* Task data:
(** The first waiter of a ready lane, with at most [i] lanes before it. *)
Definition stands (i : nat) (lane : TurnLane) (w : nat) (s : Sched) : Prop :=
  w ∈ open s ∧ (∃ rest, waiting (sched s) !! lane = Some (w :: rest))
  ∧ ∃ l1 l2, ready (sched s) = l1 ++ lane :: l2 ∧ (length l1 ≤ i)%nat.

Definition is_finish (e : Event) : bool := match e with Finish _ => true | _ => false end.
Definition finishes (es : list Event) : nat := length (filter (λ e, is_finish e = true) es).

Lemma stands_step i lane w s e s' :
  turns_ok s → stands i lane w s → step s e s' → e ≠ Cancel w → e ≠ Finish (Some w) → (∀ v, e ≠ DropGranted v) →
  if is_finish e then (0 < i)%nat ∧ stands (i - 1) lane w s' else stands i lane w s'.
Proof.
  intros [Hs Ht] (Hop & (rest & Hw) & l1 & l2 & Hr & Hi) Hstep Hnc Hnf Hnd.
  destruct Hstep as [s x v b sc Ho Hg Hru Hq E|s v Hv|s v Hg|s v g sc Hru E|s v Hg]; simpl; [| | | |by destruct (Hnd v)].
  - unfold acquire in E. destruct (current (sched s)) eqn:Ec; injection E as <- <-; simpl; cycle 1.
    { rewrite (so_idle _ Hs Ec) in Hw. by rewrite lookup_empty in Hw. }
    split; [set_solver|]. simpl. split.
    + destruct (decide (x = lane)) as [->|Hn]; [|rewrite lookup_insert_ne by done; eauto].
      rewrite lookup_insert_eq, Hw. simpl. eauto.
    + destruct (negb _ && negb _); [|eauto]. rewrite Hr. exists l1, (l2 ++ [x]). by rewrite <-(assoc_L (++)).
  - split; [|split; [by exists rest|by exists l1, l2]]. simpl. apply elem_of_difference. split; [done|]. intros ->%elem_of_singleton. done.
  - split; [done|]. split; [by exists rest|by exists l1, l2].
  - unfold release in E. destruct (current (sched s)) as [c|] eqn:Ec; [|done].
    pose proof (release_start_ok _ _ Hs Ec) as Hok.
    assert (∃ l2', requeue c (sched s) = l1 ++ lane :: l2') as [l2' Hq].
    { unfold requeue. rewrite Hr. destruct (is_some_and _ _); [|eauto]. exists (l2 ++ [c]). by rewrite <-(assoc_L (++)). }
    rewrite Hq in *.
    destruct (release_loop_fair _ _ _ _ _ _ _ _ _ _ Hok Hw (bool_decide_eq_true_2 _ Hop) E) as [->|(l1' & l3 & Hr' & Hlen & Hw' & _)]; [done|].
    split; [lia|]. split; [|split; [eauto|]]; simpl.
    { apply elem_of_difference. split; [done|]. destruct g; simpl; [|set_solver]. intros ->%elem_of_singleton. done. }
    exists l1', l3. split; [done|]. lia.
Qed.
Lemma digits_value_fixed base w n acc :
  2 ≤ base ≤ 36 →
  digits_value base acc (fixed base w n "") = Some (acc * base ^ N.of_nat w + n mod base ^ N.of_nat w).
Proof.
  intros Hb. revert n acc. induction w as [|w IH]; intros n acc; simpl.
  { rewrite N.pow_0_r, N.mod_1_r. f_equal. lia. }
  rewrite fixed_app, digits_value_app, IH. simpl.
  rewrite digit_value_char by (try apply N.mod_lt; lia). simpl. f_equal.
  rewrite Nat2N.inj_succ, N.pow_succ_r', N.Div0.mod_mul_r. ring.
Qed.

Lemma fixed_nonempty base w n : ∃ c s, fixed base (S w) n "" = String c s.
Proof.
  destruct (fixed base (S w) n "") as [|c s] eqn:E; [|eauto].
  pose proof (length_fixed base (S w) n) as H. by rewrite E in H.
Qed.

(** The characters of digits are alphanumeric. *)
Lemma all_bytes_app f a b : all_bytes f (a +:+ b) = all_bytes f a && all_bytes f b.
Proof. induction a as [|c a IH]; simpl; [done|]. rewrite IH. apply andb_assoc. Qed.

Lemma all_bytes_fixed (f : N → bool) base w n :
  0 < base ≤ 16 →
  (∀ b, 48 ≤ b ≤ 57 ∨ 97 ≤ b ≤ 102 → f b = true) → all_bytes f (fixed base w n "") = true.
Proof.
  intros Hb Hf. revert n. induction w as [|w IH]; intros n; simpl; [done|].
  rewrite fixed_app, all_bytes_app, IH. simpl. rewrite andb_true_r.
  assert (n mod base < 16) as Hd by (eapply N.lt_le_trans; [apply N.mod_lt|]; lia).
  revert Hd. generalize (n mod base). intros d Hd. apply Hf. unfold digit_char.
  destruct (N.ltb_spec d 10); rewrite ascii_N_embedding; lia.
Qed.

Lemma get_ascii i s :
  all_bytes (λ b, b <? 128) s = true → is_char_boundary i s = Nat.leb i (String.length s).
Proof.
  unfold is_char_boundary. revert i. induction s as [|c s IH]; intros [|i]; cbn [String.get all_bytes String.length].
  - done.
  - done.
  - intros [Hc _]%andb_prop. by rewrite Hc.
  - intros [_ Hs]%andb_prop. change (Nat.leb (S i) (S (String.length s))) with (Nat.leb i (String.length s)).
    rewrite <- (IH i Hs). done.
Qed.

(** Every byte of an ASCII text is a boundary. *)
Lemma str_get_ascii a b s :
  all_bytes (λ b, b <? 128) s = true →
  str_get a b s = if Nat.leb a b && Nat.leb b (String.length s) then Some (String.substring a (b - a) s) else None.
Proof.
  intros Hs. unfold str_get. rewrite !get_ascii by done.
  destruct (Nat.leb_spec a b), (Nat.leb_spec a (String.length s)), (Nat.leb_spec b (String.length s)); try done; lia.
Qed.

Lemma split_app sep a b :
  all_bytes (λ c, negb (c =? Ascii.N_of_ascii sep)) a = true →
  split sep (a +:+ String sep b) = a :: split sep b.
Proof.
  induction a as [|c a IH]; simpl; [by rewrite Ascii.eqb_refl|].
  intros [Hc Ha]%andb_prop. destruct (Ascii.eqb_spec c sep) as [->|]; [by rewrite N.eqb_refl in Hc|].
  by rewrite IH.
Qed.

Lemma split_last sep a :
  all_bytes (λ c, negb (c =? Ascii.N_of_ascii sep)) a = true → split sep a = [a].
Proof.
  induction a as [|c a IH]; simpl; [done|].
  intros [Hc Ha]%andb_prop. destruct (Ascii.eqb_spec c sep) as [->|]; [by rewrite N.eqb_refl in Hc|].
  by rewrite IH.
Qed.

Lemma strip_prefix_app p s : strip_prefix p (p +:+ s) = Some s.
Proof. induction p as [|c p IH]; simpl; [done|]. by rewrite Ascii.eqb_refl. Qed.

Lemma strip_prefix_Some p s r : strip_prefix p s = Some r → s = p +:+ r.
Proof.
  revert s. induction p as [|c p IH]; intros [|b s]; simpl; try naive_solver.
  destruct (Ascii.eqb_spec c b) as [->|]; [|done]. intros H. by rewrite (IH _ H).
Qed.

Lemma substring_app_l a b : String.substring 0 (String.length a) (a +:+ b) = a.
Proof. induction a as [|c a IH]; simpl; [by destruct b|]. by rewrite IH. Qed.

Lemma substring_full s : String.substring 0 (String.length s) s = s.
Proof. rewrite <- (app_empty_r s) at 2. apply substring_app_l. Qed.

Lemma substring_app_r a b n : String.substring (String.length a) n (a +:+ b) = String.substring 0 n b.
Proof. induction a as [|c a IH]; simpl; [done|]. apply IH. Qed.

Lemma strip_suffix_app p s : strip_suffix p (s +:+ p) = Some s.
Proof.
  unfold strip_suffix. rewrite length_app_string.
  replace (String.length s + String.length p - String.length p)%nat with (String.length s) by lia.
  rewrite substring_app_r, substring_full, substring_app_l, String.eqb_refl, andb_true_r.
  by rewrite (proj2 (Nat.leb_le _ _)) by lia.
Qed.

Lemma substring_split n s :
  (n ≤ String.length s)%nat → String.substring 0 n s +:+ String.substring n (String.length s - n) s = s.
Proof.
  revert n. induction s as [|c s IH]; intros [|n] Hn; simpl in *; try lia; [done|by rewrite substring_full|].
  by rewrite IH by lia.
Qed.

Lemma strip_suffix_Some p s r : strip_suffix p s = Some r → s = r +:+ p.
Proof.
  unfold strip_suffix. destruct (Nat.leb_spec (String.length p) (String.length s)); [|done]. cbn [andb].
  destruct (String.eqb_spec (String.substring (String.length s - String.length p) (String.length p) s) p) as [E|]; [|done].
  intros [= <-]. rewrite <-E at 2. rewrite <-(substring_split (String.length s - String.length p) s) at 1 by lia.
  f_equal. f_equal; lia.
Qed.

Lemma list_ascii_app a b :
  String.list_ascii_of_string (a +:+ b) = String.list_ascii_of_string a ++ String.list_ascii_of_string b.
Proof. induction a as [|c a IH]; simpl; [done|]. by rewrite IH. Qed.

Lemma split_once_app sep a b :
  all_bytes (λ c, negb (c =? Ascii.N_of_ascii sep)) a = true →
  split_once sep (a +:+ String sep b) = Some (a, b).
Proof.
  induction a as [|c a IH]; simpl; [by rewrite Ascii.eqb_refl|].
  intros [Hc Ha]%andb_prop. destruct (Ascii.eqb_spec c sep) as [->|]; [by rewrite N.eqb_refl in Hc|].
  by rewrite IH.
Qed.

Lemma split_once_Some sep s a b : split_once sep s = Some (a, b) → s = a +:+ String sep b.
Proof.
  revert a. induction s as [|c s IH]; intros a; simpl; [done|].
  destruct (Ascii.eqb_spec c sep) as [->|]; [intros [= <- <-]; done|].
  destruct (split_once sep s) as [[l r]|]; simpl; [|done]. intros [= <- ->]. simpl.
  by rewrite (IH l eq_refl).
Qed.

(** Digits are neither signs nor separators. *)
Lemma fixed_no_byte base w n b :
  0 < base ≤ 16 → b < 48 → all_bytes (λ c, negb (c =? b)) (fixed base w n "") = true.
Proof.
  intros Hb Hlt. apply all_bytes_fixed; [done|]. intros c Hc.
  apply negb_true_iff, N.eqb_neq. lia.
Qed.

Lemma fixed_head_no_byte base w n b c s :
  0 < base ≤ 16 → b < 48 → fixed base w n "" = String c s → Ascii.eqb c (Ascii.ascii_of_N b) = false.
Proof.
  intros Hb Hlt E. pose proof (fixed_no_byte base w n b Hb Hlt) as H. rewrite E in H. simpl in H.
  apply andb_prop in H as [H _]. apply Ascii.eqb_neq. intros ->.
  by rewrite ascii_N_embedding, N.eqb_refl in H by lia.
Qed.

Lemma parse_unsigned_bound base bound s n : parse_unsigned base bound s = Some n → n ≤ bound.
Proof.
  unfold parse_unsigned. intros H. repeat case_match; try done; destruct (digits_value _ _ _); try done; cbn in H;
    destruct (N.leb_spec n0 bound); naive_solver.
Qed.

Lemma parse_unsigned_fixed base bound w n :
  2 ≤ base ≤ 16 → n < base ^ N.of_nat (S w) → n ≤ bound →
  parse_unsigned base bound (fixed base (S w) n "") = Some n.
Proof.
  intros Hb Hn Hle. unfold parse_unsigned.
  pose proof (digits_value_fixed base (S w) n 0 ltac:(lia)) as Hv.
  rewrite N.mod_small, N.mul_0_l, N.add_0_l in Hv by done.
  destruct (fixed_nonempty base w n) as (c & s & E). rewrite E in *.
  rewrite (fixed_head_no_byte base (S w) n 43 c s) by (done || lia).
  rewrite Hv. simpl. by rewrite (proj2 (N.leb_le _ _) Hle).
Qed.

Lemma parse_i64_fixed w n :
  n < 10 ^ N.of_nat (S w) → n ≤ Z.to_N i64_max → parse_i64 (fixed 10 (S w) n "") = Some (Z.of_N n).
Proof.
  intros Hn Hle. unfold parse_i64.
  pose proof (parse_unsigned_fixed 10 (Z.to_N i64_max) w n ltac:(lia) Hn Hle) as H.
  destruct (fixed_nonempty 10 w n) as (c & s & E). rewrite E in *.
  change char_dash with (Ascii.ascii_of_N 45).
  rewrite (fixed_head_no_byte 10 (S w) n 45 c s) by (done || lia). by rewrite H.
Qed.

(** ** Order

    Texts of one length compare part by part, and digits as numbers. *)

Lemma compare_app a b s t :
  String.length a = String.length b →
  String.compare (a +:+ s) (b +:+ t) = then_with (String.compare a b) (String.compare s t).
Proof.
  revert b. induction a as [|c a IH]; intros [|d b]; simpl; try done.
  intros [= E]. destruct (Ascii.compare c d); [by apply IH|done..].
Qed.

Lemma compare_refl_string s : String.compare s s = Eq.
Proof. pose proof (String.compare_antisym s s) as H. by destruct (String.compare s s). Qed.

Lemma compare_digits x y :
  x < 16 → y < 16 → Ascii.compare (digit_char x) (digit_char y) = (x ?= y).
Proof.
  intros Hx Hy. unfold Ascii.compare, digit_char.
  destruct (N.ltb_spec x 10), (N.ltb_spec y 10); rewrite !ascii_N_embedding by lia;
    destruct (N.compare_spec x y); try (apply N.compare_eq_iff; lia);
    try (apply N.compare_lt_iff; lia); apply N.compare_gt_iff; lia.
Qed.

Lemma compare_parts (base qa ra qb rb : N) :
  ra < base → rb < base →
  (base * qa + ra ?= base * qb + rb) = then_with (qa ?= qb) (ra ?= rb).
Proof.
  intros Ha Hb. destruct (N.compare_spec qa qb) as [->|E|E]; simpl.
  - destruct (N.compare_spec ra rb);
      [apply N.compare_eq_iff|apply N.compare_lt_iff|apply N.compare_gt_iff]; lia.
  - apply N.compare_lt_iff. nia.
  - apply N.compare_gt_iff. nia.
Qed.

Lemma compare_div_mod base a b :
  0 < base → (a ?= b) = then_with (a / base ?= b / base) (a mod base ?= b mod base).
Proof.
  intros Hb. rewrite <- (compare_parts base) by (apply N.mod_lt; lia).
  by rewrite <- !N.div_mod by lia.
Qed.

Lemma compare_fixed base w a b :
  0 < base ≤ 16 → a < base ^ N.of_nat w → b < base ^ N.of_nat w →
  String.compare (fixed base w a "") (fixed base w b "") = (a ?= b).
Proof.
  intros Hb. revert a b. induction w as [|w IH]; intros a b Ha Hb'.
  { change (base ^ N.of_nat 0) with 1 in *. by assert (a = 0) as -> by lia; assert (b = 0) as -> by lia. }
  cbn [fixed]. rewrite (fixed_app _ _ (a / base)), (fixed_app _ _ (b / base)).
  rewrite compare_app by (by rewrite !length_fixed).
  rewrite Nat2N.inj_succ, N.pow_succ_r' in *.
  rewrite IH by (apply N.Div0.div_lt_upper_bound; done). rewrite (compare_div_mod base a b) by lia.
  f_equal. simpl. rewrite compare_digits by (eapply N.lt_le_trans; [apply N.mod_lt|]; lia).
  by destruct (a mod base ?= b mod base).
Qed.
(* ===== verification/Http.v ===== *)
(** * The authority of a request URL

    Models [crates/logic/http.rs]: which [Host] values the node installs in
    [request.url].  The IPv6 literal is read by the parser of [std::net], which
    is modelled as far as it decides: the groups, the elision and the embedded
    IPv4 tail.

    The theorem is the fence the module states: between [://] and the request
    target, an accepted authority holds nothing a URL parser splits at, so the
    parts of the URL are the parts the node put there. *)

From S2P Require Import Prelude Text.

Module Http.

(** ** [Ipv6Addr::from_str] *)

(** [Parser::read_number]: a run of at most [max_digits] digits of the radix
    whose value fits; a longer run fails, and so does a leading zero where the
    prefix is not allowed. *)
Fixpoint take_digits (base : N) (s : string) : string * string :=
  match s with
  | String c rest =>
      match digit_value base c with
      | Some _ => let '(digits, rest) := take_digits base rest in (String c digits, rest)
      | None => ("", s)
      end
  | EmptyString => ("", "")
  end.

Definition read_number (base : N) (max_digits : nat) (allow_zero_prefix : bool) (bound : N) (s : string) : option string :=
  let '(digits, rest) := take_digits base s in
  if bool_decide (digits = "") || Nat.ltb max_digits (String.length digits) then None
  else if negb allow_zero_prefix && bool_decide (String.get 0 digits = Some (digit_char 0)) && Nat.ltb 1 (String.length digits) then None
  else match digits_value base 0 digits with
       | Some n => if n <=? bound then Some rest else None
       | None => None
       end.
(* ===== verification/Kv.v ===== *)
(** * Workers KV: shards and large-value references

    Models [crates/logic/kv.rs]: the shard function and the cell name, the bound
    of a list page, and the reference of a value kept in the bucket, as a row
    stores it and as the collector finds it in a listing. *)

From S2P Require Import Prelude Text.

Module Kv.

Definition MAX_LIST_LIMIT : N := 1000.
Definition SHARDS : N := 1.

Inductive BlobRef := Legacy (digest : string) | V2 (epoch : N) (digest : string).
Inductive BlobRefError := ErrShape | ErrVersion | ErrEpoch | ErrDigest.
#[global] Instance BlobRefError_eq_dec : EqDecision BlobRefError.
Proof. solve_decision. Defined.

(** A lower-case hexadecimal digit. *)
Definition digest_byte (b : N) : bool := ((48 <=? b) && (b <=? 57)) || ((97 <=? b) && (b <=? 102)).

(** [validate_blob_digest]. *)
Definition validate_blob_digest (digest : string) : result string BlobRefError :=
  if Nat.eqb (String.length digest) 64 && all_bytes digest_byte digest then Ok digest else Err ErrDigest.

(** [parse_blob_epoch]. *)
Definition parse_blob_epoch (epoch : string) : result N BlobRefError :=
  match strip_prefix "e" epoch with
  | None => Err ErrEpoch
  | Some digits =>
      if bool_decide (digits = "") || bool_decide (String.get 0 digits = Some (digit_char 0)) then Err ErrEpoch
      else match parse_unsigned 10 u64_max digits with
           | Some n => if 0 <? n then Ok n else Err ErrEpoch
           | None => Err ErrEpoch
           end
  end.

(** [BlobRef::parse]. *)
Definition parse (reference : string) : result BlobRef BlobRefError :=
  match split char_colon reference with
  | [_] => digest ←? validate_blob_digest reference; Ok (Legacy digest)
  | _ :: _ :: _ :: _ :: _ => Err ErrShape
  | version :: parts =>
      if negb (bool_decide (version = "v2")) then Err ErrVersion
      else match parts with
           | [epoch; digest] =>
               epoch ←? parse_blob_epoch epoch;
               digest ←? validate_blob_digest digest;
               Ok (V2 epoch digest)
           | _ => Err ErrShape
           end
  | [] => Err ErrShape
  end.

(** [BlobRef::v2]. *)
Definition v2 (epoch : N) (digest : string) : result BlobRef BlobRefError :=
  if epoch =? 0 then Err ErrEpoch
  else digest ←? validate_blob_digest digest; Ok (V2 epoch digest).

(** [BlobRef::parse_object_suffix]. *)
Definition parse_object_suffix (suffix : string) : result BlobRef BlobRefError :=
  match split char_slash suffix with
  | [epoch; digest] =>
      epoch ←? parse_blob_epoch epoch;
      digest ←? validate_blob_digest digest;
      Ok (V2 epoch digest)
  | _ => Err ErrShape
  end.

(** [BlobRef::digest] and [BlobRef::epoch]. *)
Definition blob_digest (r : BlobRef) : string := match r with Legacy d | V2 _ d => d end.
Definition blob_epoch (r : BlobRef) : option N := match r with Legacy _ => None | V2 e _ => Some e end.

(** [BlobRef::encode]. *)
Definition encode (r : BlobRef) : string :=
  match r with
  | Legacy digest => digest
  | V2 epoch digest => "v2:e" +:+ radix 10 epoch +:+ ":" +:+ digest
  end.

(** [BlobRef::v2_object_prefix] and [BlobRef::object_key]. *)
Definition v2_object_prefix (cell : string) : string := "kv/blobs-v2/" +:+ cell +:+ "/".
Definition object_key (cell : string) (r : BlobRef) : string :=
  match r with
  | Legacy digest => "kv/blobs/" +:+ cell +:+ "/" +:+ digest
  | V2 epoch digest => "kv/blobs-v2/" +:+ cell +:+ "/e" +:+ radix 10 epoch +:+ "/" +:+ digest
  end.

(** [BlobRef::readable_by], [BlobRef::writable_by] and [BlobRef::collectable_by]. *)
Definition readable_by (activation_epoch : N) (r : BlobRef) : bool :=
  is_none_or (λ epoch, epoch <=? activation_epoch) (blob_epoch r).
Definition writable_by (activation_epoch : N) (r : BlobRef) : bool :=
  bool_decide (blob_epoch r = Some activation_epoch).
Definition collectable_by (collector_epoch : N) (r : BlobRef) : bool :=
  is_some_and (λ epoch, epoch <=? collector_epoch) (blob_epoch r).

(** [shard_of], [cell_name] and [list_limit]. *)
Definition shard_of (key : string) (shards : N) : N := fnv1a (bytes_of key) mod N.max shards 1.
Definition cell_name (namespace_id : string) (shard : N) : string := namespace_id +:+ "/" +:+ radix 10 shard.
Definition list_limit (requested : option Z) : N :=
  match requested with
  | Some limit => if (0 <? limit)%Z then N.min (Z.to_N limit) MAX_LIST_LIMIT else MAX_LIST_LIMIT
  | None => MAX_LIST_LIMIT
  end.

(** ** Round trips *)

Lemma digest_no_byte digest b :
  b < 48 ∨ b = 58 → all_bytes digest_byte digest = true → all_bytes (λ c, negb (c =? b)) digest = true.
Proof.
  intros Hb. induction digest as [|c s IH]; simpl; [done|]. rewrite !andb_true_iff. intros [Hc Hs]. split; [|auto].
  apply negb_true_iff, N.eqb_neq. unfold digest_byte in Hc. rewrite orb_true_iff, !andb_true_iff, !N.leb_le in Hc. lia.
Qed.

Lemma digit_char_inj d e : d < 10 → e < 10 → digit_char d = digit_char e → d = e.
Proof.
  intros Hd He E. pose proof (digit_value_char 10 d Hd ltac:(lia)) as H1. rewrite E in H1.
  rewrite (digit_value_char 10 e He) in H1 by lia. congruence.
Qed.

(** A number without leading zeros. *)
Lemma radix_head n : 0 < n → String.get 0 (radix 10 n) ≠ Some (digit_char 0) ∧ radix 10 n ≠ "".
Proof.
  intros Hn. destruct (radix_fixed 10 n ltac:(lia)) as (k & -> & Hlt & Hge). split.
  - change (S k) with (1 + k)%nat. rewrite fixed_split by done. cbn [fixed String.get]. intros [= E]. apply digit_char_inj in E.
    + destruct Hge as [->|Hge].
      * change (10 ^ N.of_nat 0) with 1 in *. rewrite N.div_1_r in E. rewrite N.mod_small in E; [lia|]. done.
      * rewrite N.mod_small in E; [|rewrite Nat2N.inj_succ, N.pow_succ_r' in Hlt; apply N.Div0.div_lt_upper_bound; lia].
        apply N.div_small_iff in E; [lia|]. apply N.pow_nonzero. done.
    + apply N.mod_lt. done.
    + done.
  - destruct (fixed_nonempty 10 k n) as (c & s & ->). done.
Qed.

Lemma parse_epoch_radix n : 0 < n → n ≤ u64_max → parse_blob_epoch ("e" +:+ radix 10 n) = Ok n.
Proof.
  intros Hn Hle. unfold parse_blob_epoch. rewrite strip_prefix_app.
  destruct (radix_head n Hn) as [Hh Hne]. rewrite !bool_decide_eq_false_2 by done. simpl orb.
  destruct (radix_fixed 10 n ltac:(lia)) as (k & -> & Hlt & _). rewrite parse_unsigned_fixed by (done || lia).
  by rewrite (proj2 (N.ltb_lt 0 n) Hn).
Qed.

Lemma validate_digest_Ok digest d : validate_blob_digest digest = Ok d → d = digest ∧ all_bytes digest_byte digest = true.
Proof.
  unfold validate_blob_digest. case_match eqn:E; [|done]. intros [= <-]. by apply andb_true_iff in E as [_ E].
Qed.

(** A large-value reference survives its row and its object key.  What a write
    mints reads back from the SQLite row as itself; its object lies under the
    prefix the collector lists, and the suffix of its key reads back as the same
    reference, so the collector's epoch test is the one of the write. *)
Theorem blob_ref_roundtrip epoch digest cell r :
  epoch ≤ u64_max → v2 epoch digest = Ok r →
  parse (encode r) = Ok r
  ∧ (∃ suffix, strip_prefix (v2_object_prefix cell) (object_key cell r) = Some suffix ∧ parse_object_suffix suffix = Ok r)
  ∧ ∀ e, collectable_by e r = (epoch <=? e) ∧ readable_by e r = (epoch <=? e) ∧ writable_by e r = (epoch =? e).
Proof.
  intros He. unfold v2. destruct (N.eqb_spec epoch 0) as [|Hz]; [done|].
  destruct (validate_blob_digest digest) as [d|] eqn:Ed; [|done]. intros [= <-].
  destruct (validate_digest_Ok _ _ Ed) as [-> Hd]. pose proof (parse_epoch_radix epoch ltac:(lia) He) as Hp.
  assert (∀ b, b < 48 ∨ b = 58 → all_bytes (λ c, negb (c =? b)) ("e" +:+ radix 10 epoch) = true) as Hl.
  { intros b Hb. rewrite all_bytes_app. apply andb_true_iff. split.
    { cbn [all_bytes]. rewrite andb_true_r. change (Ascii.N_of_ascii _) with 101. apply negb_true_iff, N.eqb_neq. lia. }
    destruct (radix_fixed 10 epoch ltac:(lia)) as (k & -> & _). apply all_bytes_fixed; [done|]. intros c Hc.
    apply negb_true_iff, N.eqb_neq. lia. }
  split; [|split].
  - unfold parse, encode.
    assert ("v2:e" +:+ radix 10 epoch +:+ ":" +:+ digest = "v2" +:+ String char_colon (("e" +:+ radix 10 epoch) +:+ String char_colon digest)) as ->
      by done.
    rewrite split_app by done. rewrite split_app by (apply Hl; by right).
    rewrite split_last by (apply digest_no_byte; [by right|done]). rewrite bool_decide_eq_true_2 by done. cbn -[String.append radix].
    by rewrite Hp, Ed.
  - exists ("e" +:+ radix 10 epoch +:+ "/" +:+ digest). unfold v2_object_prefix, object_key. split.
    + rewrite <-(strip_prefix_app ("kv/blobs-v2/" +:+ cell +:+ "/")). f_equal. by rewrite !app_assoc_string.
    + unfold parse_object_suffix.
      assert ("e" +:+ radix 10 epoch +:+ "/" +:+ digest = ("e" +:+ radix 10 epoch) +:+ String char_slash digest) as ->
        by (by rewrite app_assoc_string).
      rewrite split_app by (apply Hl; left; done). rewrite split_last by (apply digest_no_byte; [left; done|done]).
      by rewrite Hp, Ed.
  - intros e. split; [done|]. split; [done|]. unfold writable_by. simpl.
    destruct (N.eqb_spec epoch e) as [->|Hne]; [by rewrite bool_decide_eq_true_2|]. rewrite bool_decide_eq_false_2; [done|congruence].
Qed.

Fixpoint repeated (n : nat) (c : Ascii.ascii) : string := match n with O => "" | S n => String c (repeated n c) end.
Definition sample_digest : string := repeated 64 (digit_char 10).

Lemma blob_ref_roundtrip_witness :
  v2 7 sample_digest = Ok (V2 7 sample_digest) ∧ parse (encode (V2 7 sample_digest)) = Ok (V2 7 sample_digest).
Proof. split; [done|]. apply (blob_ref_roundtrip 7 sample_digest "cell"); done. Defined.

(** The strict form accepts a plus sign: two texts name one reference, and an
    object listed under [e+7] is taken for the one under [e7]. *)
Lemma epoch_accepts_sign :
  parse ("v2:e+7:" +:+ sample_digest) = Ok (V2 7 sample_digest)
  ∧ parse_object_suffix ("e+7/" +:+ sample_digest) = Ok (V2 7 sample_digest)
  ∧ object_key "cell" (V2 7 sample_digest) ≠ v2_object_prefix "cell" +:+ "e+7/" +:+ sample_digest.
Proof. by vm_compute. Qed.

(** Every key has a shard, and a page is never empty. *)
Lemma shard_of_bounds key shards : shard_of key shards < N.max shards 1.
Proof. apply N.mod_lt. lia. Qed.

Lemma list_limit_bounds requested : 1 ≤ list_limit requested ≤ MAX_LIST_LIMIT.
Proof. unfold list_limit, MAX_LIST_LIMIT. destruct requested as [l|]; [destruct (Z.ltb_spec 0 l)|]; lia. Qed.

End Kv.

* Your goal:
Give again, word for word, every line of the listing above from the one with "parse_unsigned base bound (fixed" to the one with "destruct (N.ltb_spec x", both inclusive, and nothing beyond them.

* Finished task:
  parse_unsigned base bound (fixed base (S w) n "") = Some n.
Proof.
  intros Hb Hn Hle. unfold parse_unsigned.
  pose proof (digits_value_fixed base (S w) n 0 ltac:(lia)) as Hv.
  rewrite N.mod_small, N.mul_0_l, N.add_0_l in Hv by done.
  destruct (fixed_nonempty base w n) as (c & s & E). rewrite E in *.
  rewrite (fixed_head_no_byte base (S w) n 43 c s) by (done || lia).
  rewrite Hv. simpl. by rewrite (proj2 (N.leb_le _ _) Hle).
Qed.

Lemma parse_i64_fixed w n :
  n < 10 ^ N.of_nat (S w) → n ≤ Z.to_N i64_max → parse_i64 (fixed 10 (S w) n "") = Some (Z.of_N n).
Proof.
  intros Hn Hle. unfold parse_i64.
  pose proof (parse_unsigned_fixed 10 (Z.to_N i64_max) w n ltac:(lia) Hn Hle) as H.
  destruct (fixed_nonempty 10 w n) as (c & s & E). rewrite E in *.
  change char_dash with (Ascii.ascii_of_N 45).
  rewrite (fixed_head_no_byte 10 (S w) n 45 c s) by (done || lia). by rewrite H.
Qed.

(** ** Order

    Texts of one length compare part by part, and digits as numbers. *)

Lemma compare_app a b s t :
  String.length a = String.length b →
  String.compare (a +:+ s) (b +:+ t) = then_with (String.compare a b) (String.compare s t).
Proof.
  revert b. induction a as [|c a IH]; intros [|d b]; simpl; try done.
  intros [= E]. destruct (Ascii.compare c d); [by apply IH|done..].
Qed.

Lemma compare_refl_string s : String.compare s s = Eq.
Proof. pose proof (String.compare_antisym s s) as H. by destruct (String.compare s s). Qed.

Lemma compare_digits x y :
  x < 16 → y < 16 → Ascii.compare (digit_char x) (digit_char y) = (x ?= y).
Proof.
  intros Hx Hy. unfold Ascii.compare, digit_char.
  destruct (N.ltb_spec x 10), (N.ltb_spec y 10); rewrite !ascii_N_embedding by lia;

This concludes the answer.